▶ **Supplied records**

============================================================

(** * H1ScopeHarvester: a shallow embedding of [hackerone_fetch_domains.py]

    The development follows the layout of the script: configuration
    constants, Python strings and the regular expression used by the
    classifier, decoded JSON values with the dictionary operations the
    script applies to them, the world the script runs in (clock, cache
    file, semaphore, HTTP peer), and then the functions of the script in
    source order. *)

From Stdlib Require Import ZArith Ascii String List Bool Lia Permutation.
From stdpp Require Import gmap strings sorting.

Import ListNotations.
Local Open Scope string_scope.
Local Open Scope Z_scope.

Set Default Proof Using "Type".
Set Warnings "-register-all".

(** ** Configuration (lines 11-23 of the script) *)

Definition MAX_REQUESTS_PER_MINUTE : Z := 600.
Definition MAX_RETRIES : nat := 3.
Definition PAGE_SIZE : Z := 100.
Definition MAX_WORKERS : Z := 10.
Definition CACHE_EXPIRY_DAYS : Z := 30.

(** Durations and instants are counted in microseconds, the resolution
    of [datetime] and [timedelta]. *)
Definition usec_per_second : Z := 1000000.
Definition usec_per_day : Z := 86400 * usec_per_second.

(** [RATE_LIMIT_DELAY = 60 / MAX_REQUESTS_PER_MINUTE] seconds. *)
Definition RATE_LIMIT_DELAY : Z := 60 * usec_per_second / MAX_REQUESTS_PER_MINUTE.

(** [Semaphore(MAX_REQUESTS_PER_MINUTE // 60)] *)
Definition semaphore_capacity : Z := MAX_REQUESTS_PER_MINUTE / 60.

(** ** Python strings

    A [str] is modelled by a [string] whose characters are the code
    points below 256. *)
Module PyStr.

Definition code (c : ascii) : N := N_of_ascii c.

(** [str.lower] on one code point: A-Z and the Latin-1 capitals. *)
Definition lower_char (c : ascii) : ascii :=
  let n := code c in
  if ((65 <=? n) && (n <=? 90))%N then ascii_of_N (n + 32)
  else if ((192 <=? n) && (n <=? 222) && negb (n =? 215))%N then ascii_of_N (n + 32)
  else c.

Fixpoint lower (s : string) : string :=
  match s with
  | EmptyString => EmptyString
  | String c s' => String (lower_char c) (lower s')
  end.

(** [str.isspace] on one code point. *)
Definition is_space (c : ascii) : bool :=
  let n := code c in
  (((9 <=? n) && (n <=? 13)) || ((28 <=? n) && (n <=? 32))
   || (n =? 133) || (n =? 160))%N.

Fixpoint lstrip (s : string) : string :=
  match s with
  | EmptyString => EmptyString
  | String c s' => if is_space c then lstrip s' else s
  end.

Fixpoint rstrip (s : string) : string :=
  match s with
  | EmptyString => EmptyString
  | String c s' =>
      match rstrip s' with
      | EmptyString => if is_space c then EmptyString else String c EmptyString
      | t => String c t
      end
  end.

Definition strip (s : string) : string := rstrip (lstrip s).

Definition startswith (s pre : string) : bool := String.prefix pre s.

(** [sub in s] for two strings: substring test. *)
Fixpoint contains (sub s : string) : bool :=
  String.prefix sub s
  || match s with
     | EmptyString => false
     | String _ s' => contains sub s'
     end.

Fixpoint rev_acc (acc s : string) : string :=
  match s with
  | EmptyString => acc
  | String c s' => rev_acc (String c acc) s'
  end.

(** [s.split(sep)] for a non-empty separator: a left-to-right scan
    cutting at each non-overlapping occurrence.  [skip] counts the
    characters of a separator just found that are still to be passed
    over, [acc] holds the current piece, reversed. *)
Fixpoint split_from (sep : string) (skip : nat) (acc : string) (s : string)
  : list string :=
  match s with
  | EmptyString => [rev_acc EmptyString acc]
  | String c s' =>
      match skip with
      | S k => split_from sep k acc s'
      | O =>
          if String.prefix sep s
          then rev_acc EmptyString acc
                 :: split_from sep (Nat.pred (String.length sep)) EmptyString s'
          else split_from sep O (String c acc) s'
      end
  end.

Definition split (s sep : string) : list string :=
  split_from sep O EmptyString s.

(** [l[0]] and [l[-1]] on the result of a split, which is never empty. *)
Definition first (l : list string) : string := hd EmptyString l.
Definition last (l : list string) : string := List.last l EmptyString.

End PyStr.

(** ** Regular expressions, as far as the script uses [re]

    The abstract syntax covers what the pattern of [categorize_domain]
    is built from: literal characters, character classes, the dot,
    concatenation and repetition.  [Void] and [Alt] only arise in
    derivatives. *)
Module Re.

Inductive regex : Type :=
| Void
| Eps
| Sym (p : ascii -> bool)
| Cat (r1 r2 : regex)
| Alt (r1 r2 : regex)
| Star (r : regex).

(** [\c]: exactly the character [c]. *)
Definition lit (c : ascii) : regex := Sym (Ascii.eqb c).

(** [[^c]]: every character but [c], line feed included. *)
Definition not_lit (c : ascii) : regex := Sym (fun x => negb (Ascii.eqb c x)).

(** [.] without [re.DOTALL]: every character but line feed. *)
Definition newline : ascii := ascii_of_N 10.
Definition dot : regex := Sym (fun x => negb (Ascii.eqb newline x)).

(** [r+] *)
Definition plus (r : regex) : regex := Cat r (Star r).

(** The strings a pattern matches in full. *)
Inductive matches : regex -> string -> Prop :=
| M_eps : matches Eps EmptyString
| M_sym p c : p c = true -> matches (Sym p) (String c EmptyString)
| M_cat r1 r2 s1 s2 :
    matches r1 s1 -> matches r2 s2 -> matches (Cat r1 r2) (s1 +:+ s2)
| M_alt_l r1 r2 s : matches r1 s -> matches (Alt r1 r2) s
| M_alt_r r1 r2 s : matches r2 s -> matches (Alt r1 r2) s
| M_star_nil r : matches (Star r) EmptyString
| M_star_app r s1 s2 :
    matches r s1 -> matches (Star r) s2 -> matches (Star r) (s1 +:+ s2).

Fixpoint nullable (r : regex) : bool :=
  match r with
  | Void => false
  | Eps => true
  | Sym _ => false
  | Cat r1 r2 => nullable r1 && nullable r2
  | Alt r1 r2 => nullable r1 || nullable r2
  | Star _ => true
  end.

Fixpoint deriv (c : ascii) (r : regex) : regex :=
  match r with
  | Void => Void
  | Eps => Void
  | Sym p => if p c then Eps else Void
  | Cat r1 r2 =>
      if nullable r1
      then Alt (Cat (deriv c r1) r2) (deriv c r2)
      else Cat (deriv c r1) r2
  | Alt r1 r2 => Alt (deriv c r1) (deriv c r2)
  | Star r1 => Cat (deriv c r1) (Star r1)
  end.

(** [re.match(r, s)] finds a match: some prefix of [s], starting at
    position 0, is matched by [r]. *)
Fixpoint re_match (r : regex) (s : string) : bool :=
  nullable r
  || match s with
     | EmptyString => false
     | String c s' => re_match (deriv c r) s'
     end.

End Re.

(** ** Domain classifier (lines 101-119) *)

Inductive category : Type := standard | simple_wildcard | wildcard_tld.

#[global] Instance category_eq_dec : EqDecision category.
Proof. solve_decision. Defined.

(** The dictionary key each category is spelled with in the script. *)
Definition category_name (c : category) : string :=
  match c with
  | standard => "standard"
  | simple_wildcard => "simple_wildcard"
  | wildcard_tld => "wildcard_tld"
  end.

(** [r'^\*\.[^.]+\..*\*']; the leading [^] holds at position 0, where
    [re.match] starts. *)
Definition wildcard_tld_pattern : Re.regex :=
  Re.Cat (Re.lit "*")
    (Re.Cat (Re.lit ".")
       (Re.Cat (Re.plus (Re.not_lit "."))
          (Re.Cat (Re.lit ".")
             (Re.Cat (Re.Star Re.dot) (Re.lit "*"))))).

(** [domain.split(':')[0]] *)
Definition clean_domain_of (domain : string) : string :=
  PyStr.first (PyStr.split domain ":").

Definition categorize_domain (domain : string) : option category :=
  if String.eqb domain "" || negb (PyStr.contains "." domain) then None
  else
    let clean_domain := clean_domain_of domain in
    if Re.re_match wildcard_tld_pattern clean_domain then Some wildcard_tld
    else
      let leading :=
        if PyStr.startswith clean_domain "*." then
          let parts := PyStr.split clean_domain "." in
          if (3 <=? length parts)%nat && negb (PyStr.contains "*" (PyStr.last parts))
          then Some simple_wildcard
          else None
        else None in
      match leading with
      | Some c => Some c
      | None =>
          if negb (PyStr.contains "*" clean_domain) then Some standard else None
      end.

(** ** Decoded JSON and the Python operations applied to it

    What [response.json()] and [json.load] hand to the script.  Numbers
    are integers; an object keeps its entries in order, and a key is
    looked up at its first entry. *)
Module Py.

Inductive json : Type :=
| JNull
| JBool (b : bool)
| JNum (n : Z)
| JStr (s : string)
| JArr (items : list json)
| JObj (fields : list (string * json)).

Inductive exn : Type :=
| AttributeError
| KeyError
| TypeError
| ValueError
| OSError
| JSONDecodeError
| OverflowError
| KeyboardInterrupt.

(** The value of a Python expression: a value or a raised exception. *)
Inductive res (A : Type) : Type :=
| Val (a : A)
| Exc (e : exn).
Arguments Val {A} a.
Arguments Exc {A} e.

(** Truth value of [x] in [if x] and [not x]. *)
Definition truthy (x : json) : bool :=
  match x with
  | JNull => false
  | JBool b => b
  | JNum n => negb (n =? 0)
  | JStr s => negb (String.eqb s "")
  | JArr items => match items with [] => false | _ => true end
  | JObj fields => match fields with [] => false | _ => true end
  end.

Fixpoint lookup (fields : list (string * json)) (key : string) : option json :=
  match fields with
  | [] => None
  | (k, v) :: rest => if String.eqb k key then Some v else lookup rest key
  end.

(** [x.get(key, default)]: only a dict has [get]. *)
Definition get (x : json) (key : string) (default : json) : res json :=
  match x with
  | JObj fields =>
      match lookup fields key with
      | Some v => Val v
      | None => Val default
      end
  | _ => Exc AttributeError
  end.

(** [x[key]] with a string key. *)
Definition getitem (x : json) (key : string) : res json :=
  match x with
  | JObj fields =>
      match lookup fields key with
      | Some v => Val v
      | None => Exc KeyError
      end
  | _ => Exc TypeError
  end.

(** [x == s] for a string literal [s]. *)
Definition eq_str (x : json) (s : string) : bool :=
  match x with
  | JStr t => String.eqb t s
  | _ => false
  end.

(** [key in x] with a string key: key of a dict, element of a list,
    substring of a string; other values are not containers. *)
Definition contains (key : string) (x : json) : res bool :=
  match x with
  | JObj fields => Val (match lookup fields key with Some _ => true | None => false end)
  | JArr items => Val (existsb (fun item => eq_str item key) items)
  | JStr s => Val (PyStr.contains key s)
  | _ => Exc TypeError
  end.

Fixpoint chars (s : string) : list json :=
  match s with
  | EmptyString => []
  | String c s' => JStr (String c EmptyString) :: chars s'
  end.

(** The items [for item in x] and [list.extend(x)] run through. *)
Definition iter (x : json) : res (list json) :=
  match x with
  | JArr items => Val items
  | JStr s => Val (chars s)
  | JObj fields => Val (map (fun kv => JStr (fst kv)) fields)
  | _ => Exc TypeError
  end.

============================================================

▶ **Task details**
Copy out word for word each line of the listing, from the very first line down to the line containing "points below 256. *)", and stop after that line.

▶ **Response to the task**
(** * H1ScopeHarvester: a shallow embedding of [hackerone_fetch_domains.py]

    The development follows the layout of the script: configuration
    constants, Python strings and the regular expression used by the
    classifier, decoded JSON values with the dictionary operations the
    script applies to them, the world the script runs in (clock, cache
    file, semaphore, HTTP peer), and then the functions of the script in
    source order. *)

From Stdlib Require Import ZArith Ascii String List Bool Lia Permutation.
From stdpp Require Import gmap strings sorting.

Import ListNotations.
Local Open Scope string_scope.
Local Open Scope Z_scope.

Set Default Proof Using "Type".
Set Warnings "-register-all".

(** ** Configuration (lines 11-23 of the script) *)

Definition MAX_REQUESTS_PER_MINUTE : Z := 600.
Definition MAX_RETRIES : nat := 3.
Definition PAGE_SIZE : Z := 100.
Definition MAX_WORKERS : Z := 10.
Definition CACHE_EXPIRY_DAYS : Z := 30.

(** Durations and instants are counted in microseconds, the resolution
    of [datetime] and [timedelta]. *)
Definition usec_per_second : Z := 1000000.
Definition usec_per_day : Z := 86400 * usec_per_second.

(** [RATE_LIMIT_DELAY = 60 / MAX_REQUESTS_PER_MINUTE] seconds. *)
Definition RATE_LIMIT_DELAY : Z := 60 * usec_per_second / MAX_REQUESTS_PER_MINUTE.

(** [Semaphore(MAX_REQUESTS_PER_MINUTE // 60)] *)
Definition semaphore_capacity : Z := MAX_REQUESTS_PER_MINUTE / 60.

(** ** Python strings

    A [str] is modelled by a [string] whose characters are the code
    points below 256. *)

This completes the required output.